*** Opening Task inputs ***

(** C19. Of the states that are reached before an opening that fails frees a session another thread
    refers to and before a reference count is at its largest value: when all threads are done
    no lock, no reference and no mark is left behind. Sessions are unlocked and have a live context, a context is counted once for each of its sessions and is
    neither busy nor being loaded, the single-instance lock is free and the stacks are empty. *)
Theorem ta_manager_quiescent pt progs x : reachable pt progs x -> (forall t p, thr x !! t = Some p -> p = Done tt) ->
  (forall a y, sessions (st x) !! a = Some y -> s_ref_count y = 0 /\ lock_thread y = None /\ exists c, s_ctx y = Some c /\ is_Some (ctxs (st x) !! c)) /\
  (forall c y, ctxs (st x) !! c = Some y -> c_ref_count y = Z.of_nat (natt c (att (st x))) /\ busy y = false /\ is_initializing y = false) /\
  tee_ta_single_instance_thread (st x) = None /\ (forall t, is_Some (thr x !! t) -> default [] (sess_stack (st x) !! t) = []).
Proof.
  intros Hr Hd. destruct (reachable_good false pt progs x ltac:(done) Hr) as [G [[I _] Hl Hp]].
  assert (forall t o, G !! t = Some o -> o = own0) as H0.
  { intros t o Ho. destruct (lookup_lt_is_Some_2 (thr x) t) as [p Ht]; [rewrite <- Hl; by eapply lookup_lt_Some|]. pose proof (Hp _ _ _ Ht Ho) as H. by rewrite (Hd _ _ Ht) in H. }
  assert (forall f : own -> nat, f own0 = 0%nat -> total f G = 0%nat) as Hz.
  { intros f E. destruct (total f G) eqn:Et; [done|exfalso]. destruct (total_pos f G) as (t & o & Ho & Hpos); [lia|]. rewrite (H0 _ _ Ho) in Hpos. lia. }
  pose proof (i_sess _ _ I) as S. pose proof (i_ctx _ _ I) as C. split_and!.
  - intros a y Hy. rewrite (si_count _ _ S _ _ Hy), Hz by done. assert (lock_thread y = None) as Hlk.
    { destruct (lock_thread y) as [t|] eqn:E; [exfalso|done]. destruct (si_owner _ _ S _ _ _ Hy E) as (o & Ho & Hin). rewrite (H0 _ _ Ho) in Hin. by apply elem_of_nil in Hin. }
    split; [done|]. split; [done|]. destruct (si_ctx _ _ S _ _ Hy Hlk) as [c Hc]. exists c. split; [done|]. apply (ci_att _ _ _ _ C a). rewrite (att_lookup _ _ _ Hy). by rewrite Hc.
  - intros c y Hy. pose proof (ci_count _ _ _ _ C _ _ Hy) as H1. pose proof (ci_busy _ _ _ _ C _ _ Hy) as H2. pose proof (ci_init _ _ _ _ C _ _ Hy) as H3. rewrite Hz in H1, H2, H3 by done.
    split; [lia|]. split; [by destruct (busy y)|by destruct (is_initializing y)].
  - destruct (tee_ta_single_instance_thread (st x)) as [t|] eqn:E; [exfalso|done]. destruct (li_held _ _ _ _ (i_single _ _ I) _ E) as [Hn [o Ho]]. pose proof (li_thread _ _ _ _ (i_single _ _ I) _ _ Ho) as H. rewrite bool_decide_true, (H0 _ _ Ho) in H by done. cbn in H. lia.
  - intros t Ht. apply lookup_lt_is_Some in Ht. rewrite <- Hl in Ht. apply lookup_lt_is_Some in Ht as [o Ho]. rewrite (i_stack _ _ I _ _ Ho). by rewrite (H0 _ _ Ho).
Qed.

(** C39. The identifier of a new session. The search ends after at most one try more than there are
    sessions in the list, changes nothing, and gives an identifier from 1 to 2^32 - 1 that no session
    of the list has; it gives 0 only if they are all taken. *)
Theorem new_session_id_spec h s : (forall a, a ∈ olist h s -> is_Some (sessions s !! a)) -> match h with Nsec => True | Utc c => is_Some (ctxs s !! c) end ->
  exists i, new_session_id h s = (Ret i, s) /\ (i = 0 /\ (forall j, 1 <= j <= UINT32_MAX -> j ∈ ids (olist h s) s) \/ 1 <= i <= UINT32_MAX /\ i ∉ ids (olist h s) s).
Proof. exact (new_session_id_run h s). Qed.

(** ** Runs *)

(** Two clients: one opens a session to a single-instance TA and closes it, the other opens one to a
    multi-instance TA. *)
Definition nobody : TEE_Identity := mk_identity 0 0.
Definition open_plain (u f ldelf_result : Z) : call := OpenSession u nobody None TEE_TIMEOUT_INFINITE (mk_loading true TEE_SUCCESS ldelf_result f) [] false TEE_SUCCESS [] false [].
Definition two_clients : list (list call) :=
  [[open_plain 7 (TA_FLAG_SINGLE_INSTANCE + TA_FLAG_MULTI_SESSION) TEE_SUCCESS; CloseSession 1 NSAPP_IDENTITY [] false []]; [open_plain 9 0 TEE_SUCCESS]].
Definition after (n m : nat) : sys tam cvar := default (start [] two_clients) (quiet_run stopped (replicate n 0%nat ++ replicate m 1%nat) (start [] two_clients)).

Lemma after_reachable n m : reachable [] two_clients (after n m).
Proof.
  unfold after. destruct (quiet_run _ _) as [y|] eqn:E; cbn [default]; [|constructor]. by eapply quiet_run_reaches; [constructor|].
Qed.

(** Both threads are inside their trusted application. *)
Lemma ta_manager_safe_witness : sys_step 0 (after 12 12) <> Some Panic /\ (if sys_step 0 (after 12 12) is Some (Ret _) then True else False).
Proof.
  split; [|vm_compute; exact I]. apply (ta_manager_safe [] two_clients (after 12 12) 0 (after_reachable 12 12)). apply Forall_forall. intros l Hl.
  apply Forall_forall. intros k Hk. repeat (apply elem_of_cons in Hl as [->|Hl]; [repeat (apply elem_of_cons in Hk as [->|Hk]; [reflexivity|]); by apply elem_of_nil in Hk|]). by apply elem_of_nil in Hl.
Defined.

Lemma ta_manager_exclusive_witness : 1%positive <> 2%positive /\
  ~ (flag TA_FLAG_SINGLE_INSTANCE (ctxs (st (after 12 12))) 1 = true /\ flag TA_FLAG_SINGLE_INSTANCE (ctxs (st (after 12 12))) 2 = true).
Proof.
  apply (ta_manager_exclusive [] two_clients (after 12 12) 0 1 1 2 (after_reachable 12 12)).
  - lia.
  - apply runs_in_dec_true. vm_compute. reflexivity.
  - apply runs_in_dec_true. vm_compute. reflexivity.
  - vm_compute. reflexivity.
  - vm_compute. reflexivity.
Defined.

(** At the end one session is left, on the multi-instance TA. *)
Lemma ta_manager_quiescent_witness : tee_ta_single_instance_thread (st (after 80 80)) = None /\ size (sessions (st (after 80 80))) = 1%nat.
Proof.
  split; [|vm_compute; reflexivity]. apply (ta_manager_quiescent [] two_clients (after 80 80) (after_reachable 80 80)). assert (thr (after 80 80) = [Done tt; Done tt]) as -> by (vm_compute; reflexivity).
  intros [|[|t]] p [= <-]; reflexivity.
Defined.

Lemma new_session_id_spec_witness : exists i, new_session_id Nsec (st (after 80 80)) = (Ret i, st (after 80 80)) /\
  (i = 0 /\ (forall j, 1 <= j <= UINT32_MAX -> j ∈ ids (olist Nsec (st (after 80 80))) (st (after 80 80))) \/ 1 <= i <= UINT32_MAX /\ i ∉ ids (olist Nsec (st (after 80 80))) (st (after 80 80))).
Proof.
  apply new_session_id_spec; [|done]. assert (olist Nsec (st (after 80 80)) = [1%positive]) as -> by (vm_compute; reflexivity). intros a ->%list_elem_of_singleton. eexists. vm_compute. reflexivity.
Defined.

(** ** What goes wrong *)

(** A client that cancels a request on the session that another one is opening: the loading of the
    trusted application fails and the session is freed while the canceller refers to it. *)
Theorem cancel_during_failed_open :
  run (replicate 3 0%nat ++ [1%nat] ++ replicate 5 0%nat ++ [1%nat]) (start [] [[open_plain 7 0 TEE_ERROR_SECURITY]; [CancelCommand 1]]) = Undef UseAfterFree.
Proof. vm_compute. reflexivity. Qed.

(** A single-instance TA with several sessions that opens a session to itself: the deadlock that
    [tee_ta_try_set_busy()] avoids ends in the panic of the core when the new session is closed. *)
Theorem open_session_to_itself_panics :
  run (replicate 40 0%nat) (start [] [[OpenSession 7 nobody None TEE_TIMEOUT_INFINITE (mk_loading true TEE_SUCCESS TEE_SUCCESS (TA_FLAG_SINGLE_INSTANCE + TA_FLAG_MULTI_SESSION))
    [open_plain 7 0 TEE_SUCCESS] false TEE_SUCCESS [] false []]]) = Panic.
Proof. vm_compute. reflexivity. Qed.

*** Closing Task inputs ***

Set down, unchanged, the line that contains "intros [|[|t]] p [= <-]; reflexivity." together with every later line in the records, through the last one.

  intros [|[|t]] p [= <-]; reflexivity.
Defined.

Lemma new_session_id_spec_witness : exists i, new_session_id Nsec (st (after 80 80)) = (Ret i, st (after 80 80)) /\
  (i = 0 /\ (forall j, 1 <= j <= UINT32_MAX -> j ∈ ids (olist Nsec (st (after 80 80))) (st (after 80 80))) \/ 1 <= i <= UINT32_MAX /\ i ∉ ids (olist Nsec (st (after 80 80))) (st (after 80 80))).
Proof.
  apply new_session_id_spec; [|done]. assert (olist Nsec (st (after 80 80)) = [1%positive]) as -> by (vm_compute; reflexivity). intros a ->%list_elem_of_singleton. eexists. vm_compute. reflexivity.
Defined.

(** ** What goes wrong *)

(** A client that cancels a request on the session that another one is opening: the loading of the
    trusted application fails and the session is freed while the canceller refers to it. *)
Theorem cancel_during_failed_open :
  run (replicate 3 0%nat ++ [1%nat] ++ replicate 5 0%nat ++ [1%nat]) (start [] [[open_plain 7 0 TEE_ERROR_SECURITY]; [CancelCommand 1]]) = Undef UseAfterFree.
Proof. vm_compute. reflexivity. Qed.

(** A single-instance TA with several sessions that opens a session to itself: the deadlock that
    [tee_ta_try_set_busy()] avoids ends in the panic of the core when the new session is closed. *)
Theorem open_session_to_itself_panics :
  run (replicate 40 0%nat) (start [] [[OpenSession 7 nobody None TEE_TIMEOUT_INFINITE (mk_loading true TEE_SUCCESS TEE_SUCCESS (TA_FLAG_SINGLE_INSTANCE + TA_FLAG_MULTI_SESSION))
    [open_plain 7 0 TEE_SUCCESS] false TEE_SUCCESS [] false []]]) = Panic.
Proof. vm_compute. reflexivity. Qed.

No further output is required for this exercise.